# commercial to residential



## bradcanada (Dec 10, 2009)

Just wondering how people who have made the switch found it?


----------



## brian john (Mar 11, 2007)

Went from commercial to garden apt's and custom houses was ok for a short stint, but not for me long term.

Having residential background will make you a better electrician in the future.


----------



## miller_elex (Jan 25, 2008)

brian john said:


> Having residential background will make you a better electrician in the future.

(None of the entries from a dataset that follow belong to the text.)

(* ===== verification/RadixProps.v ===== *)
(** * Properties of the prefix cache

    The states the cache reaches through its public operations, and what those
    operations guarantee there. *)

From S2P Require Import Prelude Tensors RadixKeys RadixKeysTheory RadixCache RadixTheory RadixSplit RadixWalk RadixInsert RadixOps RadixLocks RadixEvict RadixFacts.

(** The key and the slots that [insert] stores: bigrams for EAGLE. *)
Definition ins_key (st : RadixCache) (k : RadixKey) : RadixKey := fst (maybe_bigram_convert (is_eagle st) k None).
Definition ins_val (st : RadixCache) (k : RadixKey) (v : list Z) : list Z :=
  default [] (snd (maybe_bigram_convert (is_eagle st) k (Some v))).

(** What callers of [insert] ensure: whole pages, one slot per token. *)
Definition insertable (st : RadixCache) (k : RadixKey) (v : list Z) : Prop :=
  aligned (page_size st) (token_ids (ins_key st k)) /\ zlen (ins_val st k v) = key_len (ins_key st k).

Section props.
Context (mono : nat -> Z) (gh : list tok -> option string -> string).

(** [rreach st H]: the cache state [st] is reached with the nodes in [H] locked. *)
Inductive rreach : RadixCache -> list nat -> Prop :=
  | rreach_init psize eagle nofin policy c st :
      1 <= psize -> init mono false psize false eagle nofin policy c = Ok st -> rreach st []
  | rreach_match st H k r st' :
      rreach st H -> match_prefix mono st k = Ok (r, st') -> rreach st' H
  | rreach_insert st H k v prio chunked m st' :
      rreach st H -> insertable st k v -> insert mono gh st k (Some v) prio chunked = Ok (m, st') -> rreach st' H
  | rreach_inc st H n ks vs d st' :
      rreach st H -> reach st (root_node st) n ks vs -> inc_lock_ref st n = Ok (d, st') -> rreach st' (n :: H)
  | rreach_dec st H n d st' :
      rreach st (n :: H) -> dec_lock_ref st n = Ok (d, st') -> rreach st' H
  | rreach_reset st H : rreach st H -> rreach (reset mono st) []
  | rreach_perm st H H' : rreach st H -> H ≡ₚ H' -> rreach st H'
  | rreach_evict {A} (fr : A -> list Z -> A) al st H want n al' st' :
      rreach st H -> evict gh fr al st want = Ok (n, al', st') -> rreach st' H.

And help you out with alot of 'fill-in' work when times are slow in commercial.


----------



## Malaking_TT (Dec 17, 2010)

When I first went to resi I felt like a f'ing ******. It was a good experience and didn't take long to catch on and get good at it. Not my first choice of work but it's nice to know. Most guys at the shop have no idea how to wire a house and I find it to be funny/pathetic.


----------



## miller_elex (Jan 25, 2008)

Most of my remodel core experience comes not from resi-remodel work, but from punchlists on sub-divisions where alot of stuff was effed up on rough-in. I did a flipper type job on an old apartment building downtown that was upgraded to condos, that was real cool. IDK, never worked for a remodel shop, but every shop gets some kind of remodel work.


----------



## oldschoolvdub (Jun 10, 2007)

I think every electrician should have at least some resi experience... I did commercial and light industrial the first couple years... my first house I felt like a newbie again... its also really good for teaching basic circuitry to newbs... its amazing how many people don't know how to wire a 3 way using romex... hahaha


----------



## brian john (Mar 11, 2007)

miller_elex said:


> Most of my remodel core experience comes not from resi-remodel work, but from punchlists on sub-divisions where alot of stuff was effed up on rough-in.


I learned SOOOOO much working the punch list crew. We had a mechanic that was always leaving a homerun out or a switchleg.


----------



## wcord (Jan 23, 2011)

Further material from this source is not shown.